• **How to complete this task**:
Among the lines below, a stretch begins at the one with "rewrite E2. eexists." and ends at the one with "[], EXIT_SUCCESS) →". Repeat that stretch exactly, ends included.

(Saved entries)
========
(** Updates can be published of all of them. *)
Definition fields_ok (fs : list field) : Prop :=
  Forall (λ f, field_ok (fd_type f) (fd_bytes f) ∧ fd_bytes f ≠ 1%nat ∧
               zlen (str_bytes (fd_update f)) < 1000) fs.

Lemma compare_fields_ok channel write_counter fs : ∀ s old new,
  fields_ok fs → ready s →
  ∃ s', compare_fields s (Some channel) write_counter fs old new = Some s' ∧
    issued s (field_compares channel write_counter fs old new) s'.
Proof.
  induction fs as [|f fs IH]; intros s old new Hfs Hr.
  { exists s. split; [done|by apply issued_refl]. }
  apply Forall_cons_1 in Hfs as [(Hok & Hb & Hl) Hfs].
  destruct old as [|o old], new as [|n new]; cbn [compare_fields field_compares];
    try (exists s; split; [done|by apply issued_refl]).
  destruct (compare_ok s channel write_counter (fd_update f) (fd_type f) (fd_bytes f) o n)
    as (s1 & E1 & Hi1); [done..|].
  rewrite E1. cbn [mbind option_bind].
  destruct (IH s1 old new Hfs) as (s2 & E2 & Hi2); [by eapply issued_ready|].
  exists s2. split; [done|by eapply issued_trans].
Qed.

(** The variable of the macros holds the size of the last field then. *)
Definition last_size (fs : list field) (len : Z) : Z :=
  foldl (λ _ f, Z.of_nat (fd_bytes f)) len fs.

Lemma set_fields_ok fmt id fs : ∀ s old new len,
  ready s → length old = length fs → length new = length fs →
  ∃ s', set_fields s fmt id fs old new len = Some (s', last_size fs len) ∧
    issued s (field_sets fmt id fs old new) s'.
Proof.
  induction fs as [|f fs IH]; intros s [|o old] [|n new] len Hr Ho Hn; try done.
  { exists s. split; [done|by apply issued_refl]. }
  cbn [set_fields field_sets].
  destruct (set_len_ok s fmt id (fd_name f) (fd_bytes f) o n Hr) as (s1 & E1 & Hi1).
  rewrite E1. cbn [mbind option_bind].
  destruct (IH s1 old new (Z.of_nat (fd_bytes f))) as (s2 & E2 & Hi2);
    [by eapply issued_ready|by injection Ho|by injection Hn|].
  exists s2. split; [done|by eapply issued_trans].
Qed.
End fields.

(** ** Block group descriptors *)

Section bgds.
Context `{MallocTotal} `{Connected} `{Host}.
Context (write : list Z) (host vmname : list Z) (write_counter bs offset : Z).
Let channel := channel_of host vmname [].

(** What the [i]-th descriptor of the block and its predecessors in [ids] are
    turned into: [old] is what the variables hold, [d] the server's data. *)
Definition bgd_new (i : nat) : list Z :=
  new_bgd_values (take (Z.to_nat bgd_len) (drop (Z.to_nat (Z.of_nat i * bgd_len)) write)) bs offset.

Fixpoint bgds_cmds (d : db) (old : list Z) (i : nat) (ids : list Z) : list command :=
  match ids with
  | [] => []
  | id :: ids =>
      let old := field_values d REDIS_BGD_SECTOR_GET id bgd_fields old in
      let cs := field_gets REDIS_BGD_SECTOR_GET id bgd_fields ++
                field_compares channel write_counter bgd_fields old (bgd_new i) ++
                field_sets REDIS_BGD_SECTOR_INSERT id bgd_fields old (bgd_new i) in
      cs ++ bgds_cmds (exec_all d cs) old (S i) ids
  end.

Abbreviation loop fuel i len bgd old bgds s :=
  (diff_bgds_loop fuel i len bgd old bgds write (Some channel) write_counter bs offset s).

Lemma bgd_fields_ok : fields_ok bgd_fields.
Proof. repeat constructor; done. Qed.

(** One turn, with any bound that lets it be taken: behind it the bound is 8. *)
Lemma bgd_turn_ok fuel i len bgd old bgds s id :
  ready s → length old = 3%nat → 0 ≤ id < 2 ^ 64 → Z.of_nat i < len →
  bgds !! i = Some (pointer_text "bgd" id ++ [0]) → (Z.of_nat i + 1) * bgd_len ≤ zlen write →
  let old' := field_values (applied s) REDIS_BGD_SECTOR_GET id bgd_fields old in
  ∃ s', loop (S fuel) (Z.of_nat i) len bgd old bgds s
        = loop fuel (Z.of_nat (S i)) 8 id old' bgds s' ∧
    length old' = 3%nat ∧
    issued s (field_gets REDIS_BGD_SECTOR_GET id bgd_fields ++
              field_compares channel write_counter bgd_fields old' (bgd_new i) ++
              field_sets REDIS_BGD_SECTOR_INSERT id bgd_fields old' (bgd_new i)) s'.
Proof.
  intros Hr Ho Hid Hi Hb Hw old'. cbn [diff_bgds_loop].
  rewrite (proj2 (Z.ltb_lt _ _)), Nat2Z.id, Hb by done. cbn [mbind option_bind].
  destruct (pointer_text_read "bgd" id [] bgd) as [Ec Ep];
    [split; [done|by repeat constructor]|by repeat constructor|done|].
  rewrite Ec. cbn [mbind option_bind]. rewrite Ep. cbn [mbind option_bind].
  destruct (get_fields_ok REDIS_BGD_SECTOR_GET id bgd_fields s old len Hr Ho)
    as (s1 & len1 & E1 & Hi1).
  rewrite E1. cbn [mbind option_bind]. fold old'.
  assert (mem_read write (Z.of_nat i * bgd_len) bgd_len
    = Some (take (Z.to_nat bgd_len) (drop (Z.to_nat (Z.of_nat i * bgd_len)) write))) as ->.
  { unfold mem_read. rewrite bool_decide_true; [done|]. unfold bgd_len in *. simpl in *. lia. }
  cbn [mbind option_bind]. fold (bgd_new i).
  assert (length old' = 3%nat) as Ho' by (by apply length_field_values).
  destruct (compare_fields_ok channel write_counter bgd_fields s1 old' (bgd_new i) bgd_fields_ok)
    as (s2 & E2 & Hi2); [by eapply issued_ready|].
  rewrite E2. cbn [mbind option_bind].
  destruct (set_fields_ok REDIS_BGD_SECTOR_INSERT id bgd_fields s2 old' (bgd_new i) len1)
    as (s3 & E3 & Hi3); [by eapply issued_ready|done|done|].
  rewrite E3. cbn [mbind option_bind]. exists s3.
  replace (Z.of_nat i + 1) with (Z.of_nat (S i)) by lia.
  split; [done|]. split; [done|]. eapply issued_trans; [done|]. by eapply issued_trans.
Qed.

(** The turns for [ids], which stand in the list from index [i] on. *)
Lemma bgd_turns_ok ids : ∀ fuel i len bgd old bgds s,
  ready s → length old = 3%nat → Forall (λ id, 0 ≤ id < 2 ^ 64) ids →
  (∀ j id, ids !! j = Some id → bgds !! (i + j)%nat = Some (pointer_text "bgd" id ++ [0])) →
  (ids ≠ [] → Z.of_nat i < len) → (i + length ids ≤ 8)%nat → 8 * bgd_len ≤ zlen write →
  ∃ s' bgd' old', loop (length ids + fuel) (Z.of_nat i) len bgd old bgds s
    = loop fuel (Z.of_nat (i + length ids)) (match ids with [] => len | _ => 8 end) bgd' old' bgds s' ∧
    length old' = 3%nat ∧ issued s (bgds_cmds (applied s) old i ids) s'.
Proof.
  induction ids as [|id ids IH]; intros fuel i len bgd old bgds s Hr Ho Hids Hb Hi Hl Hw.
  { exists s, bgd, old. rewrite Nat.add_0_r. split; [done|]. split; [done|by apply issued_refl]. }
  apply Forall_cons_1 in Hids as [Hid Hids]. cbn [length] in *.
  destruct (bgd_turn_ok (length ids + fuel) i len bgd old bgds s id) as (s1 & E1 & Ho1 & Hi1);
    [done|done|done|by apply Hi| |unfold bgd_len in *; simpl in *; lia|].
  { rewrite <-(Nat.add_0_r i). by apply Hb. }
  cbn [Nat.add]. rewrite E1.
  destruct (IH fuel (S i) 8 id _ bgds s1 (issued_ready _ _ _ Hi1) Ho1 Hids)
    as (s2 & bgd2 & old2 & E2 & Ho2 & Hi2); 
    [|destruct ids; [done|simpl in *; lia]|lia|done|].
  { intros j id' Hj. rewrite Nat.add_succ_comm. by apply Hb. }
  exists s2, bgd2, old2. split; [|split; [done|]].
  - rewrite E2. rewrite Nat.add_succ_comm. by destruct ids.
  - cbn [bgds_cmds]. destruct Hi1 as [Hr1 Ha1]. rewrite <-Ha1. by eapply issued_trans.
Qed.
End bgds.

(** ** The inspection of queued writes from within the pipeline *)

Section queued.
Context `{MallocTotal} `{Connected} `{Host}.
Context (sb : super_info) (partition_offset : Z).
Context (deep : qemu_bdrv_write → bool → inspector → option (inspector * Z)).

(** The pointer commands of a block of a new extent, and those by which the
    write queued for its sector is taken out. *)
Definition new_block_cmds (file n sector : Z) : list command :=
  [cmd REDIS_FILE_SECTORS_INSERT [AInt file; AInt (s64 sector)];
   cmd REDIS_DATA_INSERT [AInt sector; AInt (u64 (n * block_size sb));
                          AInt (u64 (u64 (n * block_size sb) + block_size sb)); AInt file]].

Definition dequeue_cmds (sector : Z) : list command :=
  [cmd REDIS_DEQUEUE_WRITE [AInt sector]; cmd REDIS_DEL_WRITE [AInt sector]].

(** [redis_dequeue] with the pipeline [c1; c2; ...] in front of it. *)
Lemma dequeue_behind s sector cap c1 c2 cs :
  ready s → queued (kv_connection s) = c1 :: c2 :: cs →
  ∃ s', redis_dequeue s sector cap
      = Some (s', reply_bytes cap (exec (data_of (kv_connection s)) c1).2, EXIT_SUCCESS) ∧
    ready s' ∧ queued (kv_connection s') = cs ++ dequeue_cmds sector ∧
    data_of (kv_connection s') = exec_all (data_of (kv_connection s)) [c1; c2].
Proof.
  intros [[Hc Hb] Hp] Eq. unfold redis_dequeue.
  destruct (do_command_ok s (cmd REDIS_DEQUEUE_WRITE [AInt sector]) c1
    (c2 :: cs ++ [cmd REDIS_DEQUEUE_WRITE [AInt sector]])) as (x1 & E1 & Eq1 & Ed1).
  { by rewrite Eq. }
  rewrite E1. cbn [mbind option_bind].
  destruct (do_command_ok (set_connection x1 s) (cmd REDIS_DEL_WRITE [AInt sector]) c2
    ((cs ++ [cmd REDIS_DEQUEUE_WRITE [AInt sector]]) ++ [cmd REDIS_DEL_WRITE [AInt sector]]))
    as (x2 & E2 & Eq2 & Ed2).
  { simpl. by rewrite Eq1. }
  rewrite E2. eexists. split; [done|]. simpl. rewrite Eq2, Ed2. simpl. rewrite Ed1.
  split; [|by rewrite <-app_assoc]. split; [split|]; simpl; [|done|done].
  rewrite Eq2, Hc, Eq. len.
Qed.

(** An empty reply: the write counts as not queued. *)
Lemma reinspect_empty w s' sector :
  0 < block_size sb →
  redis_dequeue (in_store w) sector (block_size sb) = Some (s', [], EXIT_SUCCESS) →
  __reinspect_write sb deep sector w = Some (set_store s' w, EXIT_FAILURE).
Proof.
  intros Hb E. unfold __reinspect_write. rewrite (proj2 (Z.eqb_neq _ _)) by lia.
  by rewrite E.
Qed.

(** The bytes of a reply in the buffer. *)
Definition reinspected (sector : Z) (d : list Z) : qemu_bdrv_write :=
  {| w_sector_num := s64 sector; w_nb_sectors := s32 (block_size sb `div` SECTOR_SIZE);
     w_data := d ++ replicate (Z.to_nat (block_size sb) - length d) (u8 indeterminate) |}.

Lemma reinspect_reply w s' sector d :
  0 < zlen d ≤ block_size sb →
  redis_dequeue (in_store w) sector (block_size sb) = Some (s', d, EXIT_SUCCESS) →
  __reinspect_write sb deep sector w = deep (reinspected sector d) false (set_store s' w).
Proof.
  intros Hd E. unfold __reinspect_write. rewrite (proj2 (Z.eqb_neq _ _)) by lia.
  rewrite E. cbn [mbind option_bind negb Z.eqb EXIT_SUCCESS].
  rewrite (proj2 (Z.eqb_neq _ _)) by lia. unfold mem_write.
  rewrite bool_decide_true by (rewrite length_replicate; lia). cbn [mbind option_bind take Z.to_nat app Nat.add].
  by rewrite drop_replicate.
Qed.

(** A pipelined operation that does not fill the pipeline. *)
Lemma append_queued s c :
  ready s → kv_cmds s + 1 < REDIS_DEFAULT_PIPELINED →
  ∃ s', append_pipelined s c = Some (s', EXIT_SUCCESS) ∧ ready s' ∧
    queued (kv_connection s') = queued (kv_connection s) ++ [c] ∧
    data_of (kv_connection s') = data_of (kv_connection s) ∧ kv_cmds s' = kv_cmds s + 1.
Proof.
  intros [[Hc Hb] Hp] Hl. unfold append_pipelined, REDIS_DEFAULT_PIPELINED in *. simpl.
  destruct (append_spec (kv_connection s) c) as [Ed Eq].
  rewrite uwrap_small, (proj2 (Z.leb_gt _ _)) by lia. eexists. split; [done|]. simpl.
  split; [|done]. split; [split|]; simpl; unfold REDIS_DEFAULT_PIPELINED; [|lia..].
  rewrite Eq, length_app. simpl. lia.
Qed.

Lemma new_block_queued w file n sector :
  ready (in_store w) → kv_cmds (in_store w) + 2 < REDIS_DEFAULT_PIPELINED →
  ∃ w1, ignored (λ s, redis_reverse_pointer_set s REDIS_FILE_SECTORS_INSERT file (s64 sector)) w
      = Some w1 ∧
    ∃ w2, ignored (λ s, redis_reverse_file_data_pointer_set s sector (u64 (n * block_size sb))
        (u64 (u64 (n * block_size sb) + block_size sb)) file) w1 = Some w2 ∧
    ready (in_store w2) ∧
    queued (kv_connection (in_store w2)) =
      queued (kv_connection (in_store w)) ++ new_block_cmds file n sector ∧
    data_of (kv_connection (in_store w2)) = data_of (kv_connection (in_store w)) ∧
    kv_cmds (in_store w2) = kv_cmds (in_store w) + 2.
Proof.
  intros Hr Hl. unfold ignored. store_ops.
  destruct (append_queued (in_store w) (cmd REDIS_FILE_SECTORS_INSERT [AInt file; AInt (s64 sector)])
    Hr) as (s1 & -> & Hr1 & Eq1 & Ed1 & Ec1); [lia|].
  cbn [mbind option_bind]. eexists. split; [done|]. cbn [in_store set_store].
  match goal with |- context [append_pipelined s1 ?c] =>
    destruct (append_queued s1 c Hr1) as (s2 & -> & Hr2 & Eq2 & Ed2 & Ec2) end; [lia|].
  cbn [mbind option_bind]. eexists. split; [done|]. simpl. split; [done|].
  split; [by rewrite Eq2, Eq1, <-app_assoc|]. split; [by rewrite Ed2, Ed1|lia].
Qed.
========
• **Solution**:
  rewrite E2. eexists. split; [done|]. simpl. rewrite Eq2, Ed2. simpl. rewrite Ed1.
  split; [|by rewrite <-app_assoc]. split; [split|]; simpl; [|done|done].
  rewrite Eq2, Hc, Eq. len.
Qed.

(** An empty reply: the write counts as not queued. *)
Lemma reinspect_empty w s' sector :
  0 < block_size sb →
  redis_dequeue (in_store w) sector (block_size sb) = Some (s', [], EXIT_SUCCESS) →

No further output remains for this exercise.